I Am Waiting (俺は待ってるぜ, Ore wa matteru ze) is a 1957 Japanese crime film directed by Koreyoshi Kurahara. I Am Waiting was part of the Nikkatsu film studio's wave of Japanese noir films, which were produced in order to compete with popular American and French films at Japanese box offices. The film was made available in North America when Janus Films released a special set of Nikkatsu Noir films as part of the Criterion Collection. These films include Rusty Knife, Take Aim at the Police Van, Cruel Gun Story and A Colt Is My Passport.

I Am Waiting was one of Nikkatsu's earlier successes.

==Plot==
On a dark night, former boxer Jōji Shimaki (Yujiro Ishihara) meets Saeko (Mie Kitahara), a club singer on the verge of suicide. They live and work together at a restaurant where they begin to fall in love, struggling to escape from their dark pasts.
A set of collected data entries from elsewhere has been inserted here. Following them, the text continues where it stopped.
(* ===== verification/Sleeplock.v ===== *)
(** sleeplock.c: long-term locks whose waiters sleep. *)

From Stdlib Require Import FunctionalExtensionality.
From S2P Require Import Prelude Memory Kernel Spinlock Boot Proc.

Section sleeplock.
Context `{Machine}.

Definition set_sleeplock (s : slid) (f : sleeplock -> sleeplock) : M unit :=
  modify (upd_sleeplocks (fun t x => if decide (x = s) then f (t x) else t x)).

Definition initsleeplock (s : slid) (nm : string) : M unit :=
  initlock (L_sleep s) "sleep lock" ;;
  set_sleeplock s (fun lk => Sleeplock (sl_locked lk) nm (sl_pid lk)) ;;
  set_sleeplock s (fun lk => Sleeplock 0 (sl_name lk) (sl_pid lk)) ;;
  set_sleeplock s (fun lk => Sleeplock (sl_locked lk) (sl_name lk) 0).

Definition mypid : M Z :=
  let* p := curproc in
  let* pr := get_proc p in
  ret (pid pr).

Definition acquiresleep (s : slid) : M unit :=
  acquire (L_sleep s) ;;
  sleep_loop (
    let* lk := gets (fun k => sleeplocks k s) in
    if truthy (sl_locked lk)
    then sleep (CSleeplock s) (Some (L_sleep s)) ;; ret None
    else ret (Some tt)) ;;
  set_sleeplock s (fun lk => Sleeplock 1 (sl_name lk) (sl_pid lk)) ;;
  let* p := mypid in
  set_sleeplock s (fun lk => Sleeplock (sl_locked lk) (sl_name lk) p) ;;
  release (L_sleep s).

Definition releasesleep (s : slid) : M unit :=
  acquire (L_sleep s) ;;
  set_sleeplock s (fun lk => Sleeplock 0 (sl_name lk) (sl_pid lk)) ;;
  set_sleeplock s (fun lk => Sleeplock (sl_locked lk) (sl_name lk) 0) ;;
  wakeup (CSleeplock s) ;;
  release (L_sleep s).

(** [r = lk->locked && (lk->pid == myproc()->pid)]: the right operand is only
    evaluated when the lock is taken. *)
Definition holdingsleep (s : slid) : M bool :=
  acquire (L_sleep s) ;;
  let* lk := gets (fun k => sleeplocks k s) in
  let* r := (if truthy (sl_locked lk)
             then let* p := mypid in ret (sl_pid lk =? p)
             else ret false) in
  release (L_sleep s) ;;
  ret r.
End sleeplock.

(** ** Sleep locks without contention

    [quiet c p k]: process [p] executes on CPU [c] and nobody holds a spin
    lock. *)

Definition quiet (c p : nat) (k : kernel) : Prop :=
  running c 0 p k /\ (forall l, lock_free l k) /\ (p < NPROC)%nat.

Definition pid_of (p : nat) (k : kernel) : Z :=
  match ptable k !! p with Some pr => pid pr | None => 0 end.

Definition upd_sleep (s : slid) (f : sleeplock -> sleeplock) (k : kernel) : kernel :=
  upd_sleeplocks (fun t x => if decide (x = s) then f (t x) else t x) k.

Section quiet.
Context `{Machine} (c p : nat).

Lemma quiet_ok k : quiet c p k -> cpu_ok c k.
Proof. intros [(Hok & _) _]. exact Hok. Qed.

Lemma quiet_touch k : quiet c p k -> quiet c p (touch c k).
Proof. intros (Hr & Hl & Hp). split_and!; [by apply running_touch | exact Hl | done]. Qed.

Lemma quiet_unrelated f k : unrelated f -> ptable (f k) = ptable k -> quiet c p k -> quiet c p (f k).
Proof.
  intros Hf Ht ((Hok & Hk & Hcp) & Hl & Hp). destruct (Hf k) as (_ & Hc & _ & Hlo).
  split_and!; [split_and!| |done].
  - by apply unrelated_ok.
  - unfold ptable_ok. by rewrite Ht.
  - by rewrite Hc.
  - intros l. unfold lock_free. rewrite Hlo. apply Hl.
Qed.

Lemma quiet_ptable g k :
  (forall t, length (g t) = length t) -> quiet c p k -> quiet c p (upd_ptable g k).
Proof. intros Hg (Hr & Hl & Hp). split_and!; [by apply running_ptable | exact Hl | done]. Qed.

Lemma quiet_proc k : quiet c p k -> exists pr, ptable k !! p = Some pr /\ pid_of p k = pid pr.
Proof.
  intros ((_ & Hk & _) & _ & Hp). destruct (lookup_lt_is_Some_2 (ptable k) p) as [pr Hpr]; [by rewrite Hk|].
  exists pr. unfold pid_of. by rewrite Hpr.
Qed.

(** Inside a critical section of a quiet state. *)
Lemma mypid_eq l k :
  quiet c p k -> mypid (acq l c k) = Ret (pid_of p k) (acq l c k).
Proof.
  intros Hq. pose proof (quiet_proc _ Hq) as (pr & Hpr & Hpid). destruct Hq as (Hr & _ & _).
  pose proof (running_acq c l 0 p k Hr) as Hr1. pose proof Hr as (Hok & _).
  unfold mypid. mcall (curproc_eq c). rewrite touch_deep.
  - mcall get_proc_eq. by rewrite Hpid.
  - by apply acq_ok.
  - by rewrite (running_depth _ _ _ _ Hr1).
Qed.

Lemma holdingsleep_eq s k :
  quiet c p k ->
  holdingsleep s k =
    Ret (truthy (sl_locked (sleeplocks k s)) && (sl_pid (sleeplocks k s) =? pid_of p k)) (touch c k).
Proof.
  intros Hq. pose proof (quiet_ok _ Hq) as Hok. pose proof Hq as (_ & Hl & _).
  unfold holdingsleep. mcall (acquire_eq c). change (sleeplocks (acq _ c k)) with (sleeplocks k).
  destruct (truthy (sl_locked (sleeplocks k s))); simpl.
  - mcall mypid_eq. mcall (unrelated_release id ltac:(done) c (L_sleep s) k). unfold ret. f_equal.
    by apply rel_acq.
  - mrun. mcall (unrelated_release id ltac:(done) c (L_sleep s) k). unfold ret. f_equal. by apply rel_acq.
Qed.

Lemma unrelated_upd_sleep s f : unrelated (upd_sleep s f).
Proof. done. Qed.

Lemma acquiresleep_eq s k :
  quiet c p k -> sl_locked (sleeplocks k s) = 0 ->
  acquiresleep s k =
    Ret tt (upd_sleep s (fun lk => Sleeplock 1 (sl_name lk) (pid_of p k)) (touch c k)).
Proof.
  intros Hq Hs. pose proof (quiet_ok _ Hq) as Hok. pose proof Hq as (_ & Hl & _).
  unfold acquiresleep. mcall (acquire_eq c).
  assert (forall B (f : unit -> M B), bind (sleep_loop (
    let* lk := gets (fun k => sleeplocks k s) in
    if truthy (sl_locked lk)
    then sleep (CSleeplock s) (Some (L_sleep s)) ;; ret None
    else ret (Some tt))) f (acq (L_sleep s) c k) = f tt (acq (L_sleep s) c k)) as Hloop.
  { intros B f. unfold sleep_loop. mrun. simpl iter. mrun.
    change (sleeplocks (acq _ c k)) with (sleeplocks k). rewrite Hs. reflexivity. }
  rewrite Hloop. unfold set_sleeplock. mrun.
  change (upd_sleeplocks _ (acq (L_sleep s) c k)) with
    (acq (L_sleep s) c (upd_sleep s (fun lk => Sleeplock 1 (sl_name lk) (sl_pid lk)) k)).
  mcall (mypid_eq (L_sleep s)) by (by apply quiet_unrelated).
  set (f := upd_sleep s (fun lk => Sleeplock 1 (sl_name lk) (pid_of p k))).
  match goal with |- release _ ?k1 = _ => assert (k1 = f (acq (L_sleep s) c k)) as -> end.
  { unfold f, upd_sleep. kernel_eq. extensionality x. by destruct (decide (x = s)). }
  rewrite (unrelated_release f ltac:(done)) by done. f_equal.
  change (rel (L_sleep s) c (f (acq (L_sleep s) c k))) with (f (rel (L_sleep s) c (acq (L_sleep s) c k))).
  by rewrite rel_acq.
Qed.

Lemma releasesleep_eq s k :
  quiet c p k ->
  releasesleep s k =
    Ret tt (upd_sleep s (fun lk => Sleeplock 0 (sl_name lk) 0)
      (upd_ptable (fmap (wake (CSleeplock s))) (touch c k))).
Proof.
  intros Hq. pose proof (quiet_ok _ Hq) as Hok. pose proof Hq as ((_ & Hk & _) & Hl & _).
  pose proof (acq_ok c (L_sleep s) k Hok) as Hok1. pose proof (acq_depth c (L_sleep s) k Hok) as Hd1.
  pose proof (depth_nonneg _ _ Hok).
  unfold releasesleep. mcall (acquire_eq c). unfold set_sleeplock. mrun.
  set (g := upd_sleep s (fun lk => Sleeplock 0 (sl_name lk) 0)).
  match goal with |- bind (wakeup _) _ ?k1 = _ => assert (k1 = g (acq (L_sleep s) c k)) as -> end.
  { unfold g, upd_sleep. kernel_eq. extensionality x. by destruct (decide (x = s)). }
  assert (lock_free L_ptable (g (acq (L_sleep s) c k))) as Hlp.
  { unfold lock_free. change (locks (g (acq (L_sleep s) c k))) with (locks (acq (L_sleep s) c k)).
    rewrite acq_other by done. apply Hl. }
  mcall (wakeup_eq c) by (first [exact Hok1 | exact Hlp | exact Hk]).
  set (f := fun k => upd_ptable (fmap (wake (CSleeplock s))) (g k)).
  assert (touch c (g (acq (L_sleep s) c k)) = g (acq (L_sleep s) c k)) as ->.
  { apply (touch_deep c (g (acq (L_sleep s) c k))); [exact Hok1|].
    change (depth c (g (acq (L_sleep s) c k))) with (depth c (acq (L_sleep s) c k)). lia. }
  change (upd_ptable (fmap (wake (CSleeplock s))) (g (acq (L_sleep s) c k))) with (f (acq (L_sleep s) c k)).
  rewrite (unrelated_release f ltac:(done)) by done. f_equal.
  change (rel (L_sleep s) c (f (acq (L_sleep s) c k))) with (f (rel (L_sleep s) c (acq (L_sleep s) c k))).
  by rewrite rel_acq.
Qed.
End quiet.

(** Process 0 on CPU 0 of the booting machine. *)
Lemma boot_quiet : quiet 0 0 (on_cpu 0 0 boot).
Proof.
  split_and!; [split_and!| |unfold NPROC; lia].
  - split_and!; [simpl; lia | reflexivity |]. eexists. split; [reflexivity|]. simpl. lia.
  - reflexivity.
  - by eexists.
  - done.
Qed.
Jōji deals with his failure as a boxer, shamed of having been barred from the ring. Saeko hopes to hide from gangsters who have forced her to work at their cabaret. She seeks his help as she is trying to run away from her gangster boss, who is forcing her to continue working even though she no longer has a talented voice due to illnesses.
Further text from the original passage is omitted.